This appeal is from an order of the lower court awarding custody of two children to their father and according specified rights of visitation to their mother. The parties, Olga I. Forrester and C. Wayne Forrester, were married October 7, 1961. Two children were born of their union, Christopher, now nine, and Michael, now eight. The parties separated June 25, 1974, and were divorced on February 7, 1975. On October 29, 1974, appellant filed a petition for a writ of habeas corpus seeking custody of the children. On the date specified for the hearing, however, the parties entered into a property settlement agreement wherein it was specified, *399 inter alia, that appellee would have custody and control of the children and appellant would have liberal visitation rights. This arrangement was never formalized by order of court, and continued until September 4, 1976, when appellee refused appellant her scheduled visitation with the children. Further legal action resumed on September 9, 1976, when appellee filed a petition at the same habeas corpus docket number seeking to have appellant’s visitation rights “more clearly defined and restricted so as to protect the . children.” 1 A hearing on this petition was held September 15, 1976, and resulted in the above-mentioned order.
In its opinion, the court below considers three specific incidents. The first is appellant’s arrest for prostitution following a raid on an establishment called the Executive. Appellant admitted this incident but asserted that the charges were dismissed because she was not engaging in prostitution and was not employed at the establishment. Appellant’s denials of any criminal or illicit involvement in the incident, including her denial of employment at the Executive, were uncontradicted. The court next mentions the stepmother’s discovery that the two boys were experimenting with oral sex on one another. This conduct was apparently suggested to them by their observation of a babysitter and her boyfriend while they were visiting at appellant’s home. Appellant testified that when she became aware of the incident she consulted a doctor about the boys’ behavior and terminated her use of the babysitter’s services. The third event discussed by the lower court was a minor altercation between appellant and appellee’s parents which occurred when appellant was attempting to pick up the children at the grandparents’ home. Appellee’s mother, Edna Forrester, who testified at the hearing, admitted that she and her husband prevented appellant from taking the children with her although they had no legal right to do so. Mrs. Forrester explained that “[s]he didn’t have no right to come in and try to take them by force.” (P.R. 53). It *400 appears that appellant, possibly expecting interference, tried to hurry the children into the van in which she had come. The grandmother did not maintain, however, that the boys complained or resisted going with their mother. According to the grandmother’s own testimony, she and her husband were the ones who resorted to force.

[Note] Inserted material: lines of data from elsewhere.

(** ** The scalar fields of the merged catalog *)

Lemma baseMerge_scalar_field (d : string) (s acc acc' : object) (k : string) :
  wf_fragment d s = true ->
  baseMerge s acc = Some acc' ->
  k <> "locale_data" ->
  prop_get k acc' = match prop_get k s with
                    | Some v => Some v
                    | None => prop_get k acc
                    end.
Proof.
  intros Hwf E Hk. unfold wf_fragment in Hwf.
  apply andb_prop in Hwf. destruct Hwf as [Hwf _].
  apply andb_prop in Hwf. destruct Hwf as [Hu Hs].
  pose proof (mergeProps_get mergeValue s (unique_NoDup _ Hu) acc acc' E k) as G.
  destruct (prop_get k s) as [v|] eqn:Ev; auto.
  destruct G as (nv & Hnv & ->).
  rewrite forallb_forall in Hs.
  specialize (Hs (k, v) (prop_get_In _ _ _ Ev)). simpl in Hs.
  apply String.eqb_neq in Hk. rewrite Hk in Hs. simpl in Hs.
  now rewrite mergeValue_scalar in Hnv.
Qed.
(* ===== verification/_CoqProject ===== *)
-Q . S2P
Prelude.v
Paths.v
Os.v
Pillow.v
ProcessLogo.v
Examples.v
(* ===== verification/Os.v ===== *)
(** * Os: the filesystem and the Python runtime the script runs on

    The state of a run of [process_logo.py] is the filesystem, the working
    directory (which the [__main__] block changes with [os.chdir]) and the
    log of what the process did, printed lines included.  This file models
    that state, Python's exceptions as the script can meet them, and the
    operating-system calls it reaches: [os.path.exists], [os.path.isdir],
    [os.mkdir], [os.makedirs] (translated from CPython's [Lib/os.py]),
    [open] for reading and for writing ([w+b]), [os.remove], [os.chdir] and
    [print].  The invariant [state_wf] (the filesystem is a tree whose
    inner nodes are directories, and the working directory is one of them)
    is preserved by every operation, and [frame] says which entries each
    operation may change.  The empty path name is refused with [ENOENT] by
    every call, as by the kernel. *)

From stdpp Require Import base gmap list strings.
From Stdlib Require Import String.
From Stdlib Require Import Init.Byte.
From S2P Require Import Prelude Paths.


Module Os.
Import PosixPath.

(** A filesystem entry.  Directories carry their write permission for
    the running user; reading and execute permissions are not modelled. *)
Inductive node : Type :=
  | Dir (writable : bool)
  | File (data : list byte).

(** The errno values the calls below can return; CPython raises
    [OSError] with the subclass that matches the errno:
    [FileNotFoundError], [FileExistsError], [NotADirectoryError],
    [IsADirectoryError], [PermissionError]. *)
Inductive errno : Type := ENOENT | EEXIST | ENOTDIR | EISDIR | EACCES.

(** The exceptions a run can raise. *)
Inductive exn : Type :=
  | OSError (err : errno) (filename : string)
  | UnidentifiedImageError (filename : string)
  | ValueError (msg : string)
  | KeyError (key : string)
  | EncoderError (format : string)
  | RecursionError.

Definition is_FileExistsError (e : exn) : bool :=
  match e with OSError EEXIST _ => true | _ => false end.

Definition is_PermissionError (e : exn) : bool :=
  match e with OSError EACCES _ => true | _ => false end.

(** What the process did, in order: lines printed to standard output,
    directories made, files opened for writing, bytes written, files
    removed, directory changes. *)
Inductive event : Type :=
  | EvPrint (line : string)
  | EvMkdir (p : list string)
  | EvOpenWrite (p : list string)
  | EvWrite (p : list string) (data : list byte)
  | EvRemove (p : list string)
  | EvChdir (p : list string).

(** The filesystem maps absolute paths, as lists of components, to
    entries; the root [[]] is a directory. *)
Abbreviation fsys := (gmap (list string) node).

Record state : Type := mkState {
  fs : fsys;
  cwd : list string;
  log : list event
}.

Abbreviation M := (PyM state exn).

Definition set_fs (f : fsys) (s : state) : state := mkState f (cwd s) (log s).
Definition emit (ev : event) (s : state) : state :=
  mkState (fs s) (cwd s) (log s ++ [ev]).

(** What the process printed. *)
Definition stdout (s : state) : list string :=
  omap (fun ev => match ev with EvPrint l => Some l | _ => None end) (log s).

Lemma stdout_print line s : stdout (emit (EvPrint line) s) = stdout s ++ [line].
Proof. unfold stdout, emit. simpl. by rewrite omap_app. Qed.

Lemma stdout_chdir p s : stdout (emit (EvChdir p) s) = stdout s.
Proof. unfold stdout, emit. simpl. rewrite omap_app. simpl. by rewrite app_nil_r. Qed.

(** ** Path lookup

    The kernel walks the components of a path from the root: a missing
    component gives [ENOENT], a file where a directory is needed gives
    [ENOTDIR].  [walk_dirs] checks that every prefix of [rest] (appended
    to [pre]) is a directory; [lookup_parent] checks the directories a
    path passes through. *)
Fixpoint walk_dirs (f : fsys) (pre rest : list string) : option errno :=
  match rest with
  | [] => None
  | c :: rest' =>
      match f !! (pre ++ [c]) with
      | None => Some ENOENT
      | Some (File _) => Some ENOTDIR
      | Some (Dir _) => walk_dirs f (pre ++ [c]) rest'
      end
  end.

Definition lookup_parent (f : fsys) (p : list string) : option errno :=
  walk_dirs f [] (removelast p).

(** [stat(2)] on a resolved path. *)
Definition stat (f : fsys) (p : list string) : errno + node :=
  match lookup_parent f p with
  | Some e => inl e
  | None => match f !! p with None => inl ENOENT | Some n => inr n end
  end.

Definition parent_writable (f : fsys) (p : list string) : bool :=
  match f !! removelast p with Some (Dir w) => w | _ => false end.

(** ** The calls

    Every call that takes a path refuses the empty name first, with
    [ENOENT], as the kernel does before any lookup ([os.chdir('')] raises
    [FileNotFoundError], [os.path.exists('')] is [False]); any other name
    is resolved against the working directory. *)

Definition empty_path (path : string) : bool := String.eqb path "".
(** C8 (as amended). A board of more than five cards makes the equity
    computation fail for every iteration count that is not negative: the
    sampler raises [ValueError] in the first pass of the loop, and with no
    pass at all the division raises [ZeroDivisionError].  Overlap between
    the holdings and the board is not checked: with a generator that meets
    the sampling contract, valid tokens, at most five board cards, at most
    47 hole cards and at least one iteration the computation returns an
    equity between 0 and 1 on overlapping input as on any other. *)
Theorem long_board_fails_overlap_unchecked :
  (forall hero_cards villain_cards board n seed g,
     (5 < length board)%nat ->
     (1 <= n ->
      monte_carlo_equity hero_cards villain_cards board n seed g
        = Raise ValueError) /\
     (n = 0 ->
      monte_carlo_equity hero_cards villain_cards board n seed g
        = Raise ZeroDivisionError)) /\
  (forall hero_cards villain_cards board n seed g,
     GeneratorLaws G ->
     overlapping hero_cards villain_cards board ->
     Forall valid_card (hero_cards ++ villain_cards ++ board) ->
     (length board <= 5)%nat ->
     (length hero_cards + length villain_cards <= 47)%nat ->
     1 <= n ->
     exists q g',
       monte_carlo_equity hero_cards villain_cards board n seed g = Ok (q, g') /\
       (0 <= q <= 1)%Q).
Proof.
  split.
  - intros hero_cards villain_cards board n seed g Hlong. split.
    + intros Hn. unfold monte_carlo_equity, simulate.
      destruct (Z.to_nat n) as [|k] eqn:Hk; [lia|].
      cbn [repeat_loop]. by rewrite iteration_long_board.
    + by intros ->.
  - intros hero_cards villain_cards board n seed g HG _. apply equity_returns.
Qed.

(** With a seed other than zero the call does not depend on the state the
    generator was in. *)
Lemma seeded_equity_deterministic hero_cards villain_cards board n s g1 g2 :
  s <> 0 ->
  monte_carlo_equity hero_cards villain_cards board n (Some s) g1 =
  monte_carlo_equity hero_cards villain_cards board n (Some s) g2.
Proof.
  intros Hs. unfold monte_carlo_equity, simulate, reseed.
  by destruct (s =? 0) eqn:Hz; [lia|].
Qed.

Lemma seed_zero_unseeded hero_cards villain_cards board n g :
  monte_carlo_equity hero_cards villain_cards board n (Some 0) g =
  monte_carlo_equity hero_cards villain_cards board n None g.
Proof. done. Qed.

End equity_failures.

(** ** Qualification of a hand *)

Lemma dict_get_None {V} (d : list (string * V)) k :
  dict_get d k = None <-> k ∉ d.*1.
Proof.
  unfold dict_get. induction d as [|[k' v] d IH]; cbn.
  - split; [intros _; apply not_elem_of_nil | done].
  - rewrite not_elem_of_cons. destruct (String.eqb_spec k' k) as [->|Hne]; cbn.
    + split; [done | intros [? _]; done].
    + rewrite IH. split; [by split | by intros [_ ?]].
Qed.

Lemma first_other_None d h :
  first_other d h = None <-> Forall (fun kv => kv.1 = h) d.
Proof.
  unfold first_other. induction d as [|[k v] d IH]; cbn.
  - split; [constructor | done].
  - rewrite Forall_cons. destruct (String.eqb_spec k h) as [->|Hne]; cbn.
    + rewrite IH. split; [by split | by intros [_ ?]].
    + split; [done | intros [? _]; done].
Qed.

Lemma no_cards_true p : no_cards p = true <-> unknown_cards p.
Proof. unfold no_cards, unknown_cards. by destruct (cards p). Qed.

Lemma qualifies_false hand : qualifies hand = false <-> not_applicable hand.
Proof.
  unfold qualifies, not_applicable, hero_missing, no_opponent.
  rewrite <- dict_get_None, <- first_other_None.
  destruct (dict_get (players hand) (hero hand)) as [hp|] eqn:Hh;
    [|split; [by left | done]].
  destruct (first_other (players hand) (hero hand)) as [vp|] eqn:Hv;
    [|split; [by right; left | done]].
  rewrite negb_false_iff, orb_true_iff, !no_cards_true. split.
  - intros [H|H]; [right; right; left | right; right; right]; by eexists.
  - intros [H|[H|[(p & [= <-] & H)|(p & [= <-] & H)]]]; try done;
      [by left | by right].
Qed.

Section hand_facts.

Context {G : Generator}.

Lemma process_hand_skip hand args g :
  qualifies hand = false -> process_hand hand args g = Ok (None, g).
Proof.
  unfold qualifies, process_hand.
  destruct (dict_get (players hand) (hero hand)); [|done].
  destruct (first_other (players hand) (hero hand)); [|done].
  rewrite negb_false_iff. by intros ->.
Qed.

Lemma process_hand_run hand args g hero_p villain :
  dict_get (players hand) (hero hand) = Some hero_p ->
  first_other (players hand) (hero hand) = Some villain ->
  cards hero_p <> [] -> cards villain <> [] ->
  process_hand hand args g =
    '(eq, g') ← monte_carlo_equity (cards hero_p) (cards villain) (board hand)
                  (mc_iters args) (seed args) g;
    Ok (Some (ev_row hand args eq), g').
Proof.
  intros Hh Hv Hhc Hvc. unfold process_hand. rewrite Hh, Hv.
  unfold no_cards. by destruct (cards hero_p), (cards villain).
Qed.
Lemma As_HTTPError_root : forall err, As_HTTPError err = As_HTTPError (root err).
Proof.
  fix IH 1. intros [s|h|j|a|c m [cause|]|e|m [cause|]]; try reflexivity; exact (IH cause).
Qed.

Lemma As_APIError_root : forall err, As_APIError err = As_APIError (root err).
Proof.
  fix IH 1. intros [s|h|j|a|c m [cause|]|e|m [cause|]]; try reflexivity; exact (IH cause).
Qed.

Lemma Is_root : forall err target, Is err target = Is (root err) target.
Proof.
  fix IH 1. intros [s|h|j|a|c m [cause|]|e|m [cause|]] target; try reflexivity;
    exact (IH cause target).
Qed.

Lemma root_root : forall err, root (root err) = root err.
Proof.
  fix IH 1. intros [s|h|j|a|c m [cause|]|e|m [cause|]]; try reflexivity; exact (IH cause).
Qed.

(** X11. The three classifiers look at the last error of the [Unwrap]
    chain only: wrapping an error, any number of times, changes none of
    their answers. The stopRetry wrapper has no [Unwrap]: what it holds is
    hidden from them. *)
Theorem classifiers_by_root (err : error) (code message : string) :
  IsRetryable (Some err) = IsRetryable (Some (root err)) /\
  IsAuthError (Some err) = IsAuthError (Some (root err)) /\
  IsRateLimitError (Some err) = IsRateLimitError (Some (root err)) /\
  root (Wrap (Some err) code message) = root err /\
  IsRetryable (Some (Wrap (Some err) code message)) = IsRetryable (Some err) /\
  IsAuthError (Some (Wrap (Some err) code message)) = IsAuthError (Some err) /\
  IsRateLimitError (Some (Wrap (Some err) code message)) = IsRateLimitError (Some err) /\
  IsRetryable (Some (EStopRetry err)) = false /\
  IsAuthError (Some (EStopRetry err)) = false /\
  IsRateLimitError (Some (EStopRetry err)) = false.
Proof.
  assert (Hretry : IsRetryable (Some err) = IsRetryable (Some (root err))).
  { unfold IsRetryable. rewrite <- As_HTTPError_root, <- !Is_root. reflexivity. }
  assert (Hauth : IsAuthError (Some err) = IsAuthError (Some (root err))).
  { unfold IsAuthError.
    rewrite <- As_HTTPError_root, <- As_APIError_root, <- !Is_root. reflexivity. }
  assert (Hrate : IsRateLimitError (Some err) = IsRateLimitError (Some (root err))).
  { unfold IsRateLimitError.
    rewrite <- As_HTTPError_root, <- As_APIError_root, <- !Is_root. reflexivity. }
  repeat (split; [first [assumption | reflexivity]|]). reflexivity.
Qed.

Lemma HTTPError_auth_not_retryable (h : HTTPError) :
  (StatusCode h =? 401) || (StatusCode h =? 403) = true ->
  HTTPError_IsRetryable h = false /\ (StatusCode h =? 429) = false.
Proof.
  intros Hs. unfold HTTPError_IsRetryable.
  apply orb_true_iff in Hs as [Hs | Hs]; apply Z.eqb_eq in Hs; rewrite Hs; split; reflexivity.
Qed.

Lemma HTTPError_rate_limit_retryable (h : HTTPError) :
  (StatusCode h =? 429) = true -> HTTPError_IsRetryable h = true.
Proof. intros Hs. unfold HTTPError_IsRetryable. rewrite Hs. reflexivity. Qed.

Lemma classes_of_chain :
  forall err,
    (IsAuthError (Some err) = true ->
     IsRetryable (Some err) = false /\ IsRateLimitError (Some err) = false) /\
    (IsRateLimitError (Some err) = true ->
     IsRetryable (Some err) = true \/
     exists a, As_APIError err = Some a /\ As_HTTPError err = None /\
               Type_ a = ErrTypeRateLimitExceeded /\
               APIError_IsRetryable a = true /\ IsRetryable (Some err) = false).
Proof.
  fix IH 1. intros [s|h|j|a|c m [cause|]|e|m [cause|]]; try exact (IH cause);
    try (split; intros Hclass; discriminate Hclass).
  - destruct s; split; intros Hclass; try discriminate Hclass;
      first [split; reflexivity | left; reflexivity].
  - split; intros Hclass.
    + apply (HTTPError_auth_not_retryable h). exact Hclass.
    + left. apply (HTTPError_rate_limit_retryable h). exact Hclass.
  - split; intros Hclass.
    + apply bool_decide_eq_true_1 in Hclass. split; [reflexivity|].
      cbn. rewrite Hclass. reflexivity.
    + apply bool_decide_eq_true_1 in Hclass. right. exists a.
      split; [reflexivity|]. split; [reflexivity|]. split; [exact Hclass|].
      split; [|reflexivity]. unfold APIError_IsRetryable. rewrite Hclass. reflexivity.
Qed.

(** X12. An authentication error is never retryable and never a rate limit
    error. A rate limit error is retryable, except when it is an APIError of
    type RATE_LIMIT_EXCEEDED: that one the package classifier does not
    retry, although its own IsRetryable method answers true. *)
Theorem auth_and_rate_limit_errors (err : error) :
  (IsAuthError (Some err) = true ->
   IsRetryable (Some err) = false /\ IsRateLimitError (Some err) = false) /\
  (IsRateLimitError (Some err) = true ->
   IsRetryable (Some err) = true \/
   exists a, As_APIError err = Some a /\ As_HTTPError err = None /\
             Type_ a = ErrTypeRateLimitExceeded /\
             APIError_IsRetryable a = true /\ IsRetryable (Some err) = false) /\
  IsRateLimitError (Some (Wrap (Some (EAPI (mkAPIError ErrTypeRateLimitExceeded "" "")))
                            "API" "limit")) = true /\
  IsRetryable (Some (Wrap (Some (EAPI (mkAPIError ErrTypeRateLimitExceeded "" "")))
                       "API" "limit")) = false.
Proof.
  destruct (classes_of_chain err) as [Hauth Hrate].
  split; [exact Hauth|]. split; [exact Hrate|]. split; reflexivity.
Qed.
(* ===== verification/_CoqProject ===== *)
-Q . S2P
Prelude.v
CStd.v
Floats.v
HashTable.v
Entry.v
Store.v
Glob.v
MemoryStore.v
StoreWf.v
KvStore.v
KvTrace.v
Enumerate.v
RateLimit.v
Quota.v
Purge.v
Ledger.v
Idem.v
Reach.v
Cursor.v
Frame.v
Decoder.v
Streams.v
Json.v
StringBody.v
Command.v
KvOps.v
CounterOps.v
QuotaOps.v
IdemOps.v
Codec.v
Processor.v
Dispatcher.v
Aof.v
Replay.v
Parking.v
Config.v
Suggest.v
EventLoop.v
Socket.v
Channel.v
Connection.v
Http.v
Format.v
HttpService.v
HttpApi.v
HttpBinary.v
HttpWire.v
Client.v
Server.v
ClientSpec.v
Cli.v
CliLine.v
RequestParser.v
CliSpec.v
EndToEnd.v
CliEnd.v
Session.v
Torn.v
Durable.v
Restart.v
Workers.v
Main.v
Logger.v
ServerRun.v
(* ===== verification/Entry.v ===== *)
(** * The records of include/gatekeeper/storage/entry.h

    One [Record] per struct and one [Inductive] per enum.  A [std::uint64_t]
    field is a [Z]; the operations that compute it write out the wrap-around. *)
From S2P Require Import Prelude.

Inductive DataType := DT_None | DT_String.

Record EntryMetadata := mkMeta {
  m_type : DataType;
  m_created_at_ms : Z;
  m_expire_at_ms : Z;
}.

(** Every record of the store has the same [IsExpired]: a zero deadline never
    expires, otherwise the deadline itself is already expired. *)
Definition IsExpired (expire_at_ms now_ms : Z) : bool :=
  (0 <? expire_at_ms) && (expire_at_ms <=? now_ms).

Record Entry := mkEntry {
  e_key : string;
  e_value : string;
  e_meta : EntryMetadata;
}.
Definition e_expired (e : Entry) (now : Z) : bool := IsExpired (m_expire_at_ms (e_meta e)) now.
Definition set_value (e : Entry) (v : string) : Entry := mkEntry (e_key e) v (e_meta e).
Definition set_expire (e : Entry) (t : Z) : Entry :=
  mkEntry (e_key e) (e_value e) (mkMeta (m_type (e_meta e)) (m_created_at_ms (e_meta e)) t).

Record IncrResult := mkIncr {
  ir_ok : bool;
  ir_value : Z;
  ir_error_code : string;
  ir_error_message : string;
}.

Record RateLimitResult := mkRateLimit {
  rr_ok : bool;
  rr_allowed : bool;
  rr_remaining : Z;
  rr_retry_after_ms : Z;
  rr_error_code : string;
  rr_error_message : string;
}.

Record RateLimitRecord := mkRateRecord {
  rl_key : string;
  rl_current_window_idx : Z;
  rl_current_count : Z;
  rl_previous_count : Z;
  rl_window_ms : Z;
  rl_expire_at_ms : Z;
}.
Definition rl_expired (r : RateLimitRecord) (now : Z) : bool := IsExpired (rl_expire_at_ms r) now.

Record Reservation := mkReservation {
  rs_id : string;
  rs_key : string;
  rs_amount : Z;
  rs_created_at_ms : Z;
  rs_expire_at_ms : Z;
}.
Definition rs_expired (r : Reservation) (now : Z) : bool := IsExpired (rs_expire_at_ms r) now.

Record ReservationResult := mkReserve {
  rv_ok : bool;
  rv_reserved : bool;
  rv_reservation_id : string;
  rv_remaining : Z;
  rv_error_code : string;
  rv_error_message : string;
}.

Record CommitResult := mkCommit {
  cr_ok : bool;
  cr_committed : bool;
  cr_actual_amount : Z;
  cr_refunded : Z;
  cr_remaining : Z;
  cr_error_code : string;
  cr_error_message : string;
}.

Record RollbackResult := mkRollback {
  rb_ok : bool;
  rb_rolled_back : bool;
  rb_refunded : Z;
  rb_remaining : Z;
  rb_error_code : string;
  rb_error_message : string;
}.

Inductive IdempotencyStatus := IS_None | IS_InProgress | IS_Completed | IS_Failed.

Record IdempotencyRecord := mkIdem {
  id_key : string;
  id_request_hash : string;
  id_status : IdempotencyStatus;
  id_response_code : Z;
  id_response_body : string;
  id_owner_token : string;
  id_created_at_ms : Z;
  id_expire_at_ms : Z;
}.
Definition id_expired (r : IdempotencyRecord) (now : Z) : bool := IsExpired (id_expire_at_ms r) now.

Inductive IdempotencyAction := IA_Execute | IA_Park | IA_Replay | IA_Conflict.

Record IdempotencyBeginResult := mkBegin {
  ib_ok : bool;
  ib_action : IdempotencyAction;
  ib_owner_token : string;
  ib_cached_code : Z;
  ib_cached_response : string;
  ib_error_code : string;
  ib_error_message : string;
}.

Record IdempotencyCompleteResult := mkComplete {
  ic_ok : bool;
  ic_completed : bool;
  ic_error_code : string;
  ic_error_message : string;
}.

Record IdempotencyFailResult := mkFail {
  if_ok : bool;
  if_failed : bool;
  if_error_code : string;
  if_error_message : string;
}.

#[export] Instance DataType_eq_dec : EqDecision DataType.
Proof. solve_decision. Defined.
#[export] Instance IdempotencyStatus_eq_dec : EqDecision IdempotencyStatus.
Proof. solve_decision. Defined.
#[export] Instance IdempotencyAction_eq_dec : EqDecision IdempotencyAction.
Proof. solve_decision. Defined.
#[export] Instance EntryMetadata_eq_dec : EqDecision EntryMetadata.
Proof. solve_decision. Defined.
#[export] Instance Entry_eq_dec : EqDecision Entry.
Proof. solve_decision. Defined.

Lemma IsExpired_mono e now now' :
  now <= now' -> IsExpired e now = true -> IsExpired e now' = true.
Proof. unfold IsExpired. intros ? ?. bool_prop. apply andb_true_iff. split; lia. Qed.

Lemma IsExpired_false e now : IsExpired e now = false <-> (0 < e -> now < e).
Proof.
  unfold IsExpired. destruct (0 <? e) eqn:?, (e <=? now) eqn:?; bool_prop; simpl;
    split; intros; (done || lia).
Qed.
(* ===== verification/RateLimit.v ===== *)
(** * The sliding-window rate limiter ([MemoryStore::RateLimit])

    One call rolls the record of its key over to the current window, estimates
    the load as the weighted previous count plus the current count, and admits
    the request when the estimate plus its cost stays within the limit.  The
    trace theorem says what that achieves: in every window the admitted cost of a
    key never exceeds the limit, whatever other keys do. *)
From S2P Require Import Prelude CStd Floats HashTable Entry Store MemoryStore StoreWf KvTrace.

(** ** What a call does to the record of its key *)

Definition new_window (key : string) (idx window_ms : Z) : RateLimitRecord :=
  mkRateRecord key idx 0 0 window_ms (u64 (u64 (idx + 2) * window_ms)).

Definition rolled (now : Z) (key : string) (window_ms : Z) (o : option RateLimitRecord) :
    RateLimitRecord :=
  match o with
  | Some r => roll_window now window_ms r
  | None => new_window key (now / window_ms) window_ms
  end.

Definition rate_cell now key limit window_ms cost (o : option RateLimitRecord) :
    option RateLimitRecord * RateLimitResult :=
  let record := rolled now key window_ms o in
  let estimated := estimated_count now window_ms record in
  if u64 (estimated + cost) <=? limit
  then (Some (admit_cost record cost),
        mkRateLimit true true (limit - u64 (estimated + cost)) 0 "" "")
  else (Some record,
        mkRateLimit true false (if estimated <=? limit then limit - estimated else 0)
          (let retry_after := u64 (window_ms - now mod window_ms) in
           if retry_after =? 0 then 1 else retry_after) "" "").

Definition charge (cost : Z) : Z := if cost =? 0 then 1 else cost.

Section Rate.
Context (std_hash : string -> Z).

Lemma RateLimit_local now key limit window_ms cost :
  local_op std_hash ratesL key (RateLimit_body std_hash now key limit window_ms cost)
    (rate_cell now key limit window_ms cost).
Proof.
  intros o sh Hw Ho. simpl in Hw, Ho. unfold RateLimit_body, rate_cell. rewrite Ho.
  set (rec := rolled now key window_ms o).
  set (t := match o with
            | Some _ => HT.Assign std_hash (rate_limits sh) key rec
            | None => (HT.Insert std_hash (rate_limits sh) key rec).1
            end).
  assert (HT.wf std_hash t /\ forall k', HT.Find std_hash t k' =
            if decide (k' = key) then Some rec else HT.Find std_hash (rate_limits sh) k') as [Ht Hf].
  { unfold t. destruct o as [r|]; (split; [|intros k']).
    - by eapply HT.Assign_map.
    - by eapply HT.Find_Assign.
    - by apply HT.Insert_map.
    - by apply HT.Find_Insert. }
  assert (match o with
          | Some r => (HT.Assign std_hash (rate_limits sh) key (roll_window now window_ms r),
                       roll_window now window_ms r)
          | None => ((HT.Insert std_hash (rate_limits sh) key
                        (new_window key (now / window_ms) window_ms)).1,
                     new_window key (now / window_ms) window_ms)
          end = (t, rec)) as E by by destruct o.
  cbv zeta. fold (new_window key (now / window_ms) window_ms). rewrite E.
  assert (HT.Find std_hash t key = Some rec) as Hk by by rewrite Hf, decide_True.
  destruct (u64 _ <=? limit); simpl; eexists; (split; [reflexivity|]); (split; [|intros k']).
  - by eapply HT.Assign_map.
  - rewrite (HT.Find_Assign _ _ _ _ _ _ Ht Hk), Hf. by case_decide.
  - done.
  - apply Hf.
Qed.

The lower court states: “The mother’s prior employment at a massage parlor and the employment of a babysitter from whom the boys got their ideas of oral sex . shows a lack of judgment in the mother to say the least. The mother has since discharged the babysitter and is self-employed in her own home. Under these circumstances we believe that visitation rights in the mother at her home will be appropriate.” Thus, according to its opinion, the court’s disposition was based on two considerations, one which was introduced only by hearsay and which appellant denied without contradiction, and another which, at least from the record before us, could not support a finding that appellant suffered from a “lack of judgment”.
“The paramount consideration in custody cases is the best interest and welfare of the child.
Commonwealth ex rel Parikh v. Parikh,
“In a child custody case the hearing judge’s inquiry should be comprehensive and searching, and his decision supported by a full discussion of the evidence. Gunter v. Gunter,240 Pa.Super. 382 ,361 A.2d 307 (1976); Commonwealth ex rel. Grillo v. Shuster,226 Pa.Super. 229 ,312 A.2d 58 (1973). Where the hearing judge has failed to comply with these requirements, we have not hesitated to remand. Id.” Commonwealth ex rel. Schall v. Schall, 251 Pa.Super. 262,380 A.2d 478 , 479 (1977).
The case is remanded to the court below for further review and a determination and discussion of the best interests and welfare of these children.
See Commonwealth ex rel. Ulmer v. Ulmer,
Notes
. Because this proceeding was initiated by appellant’s 1974 petition seeking custody, both the parties and the court below clearly have treated this matter as a full custody determination.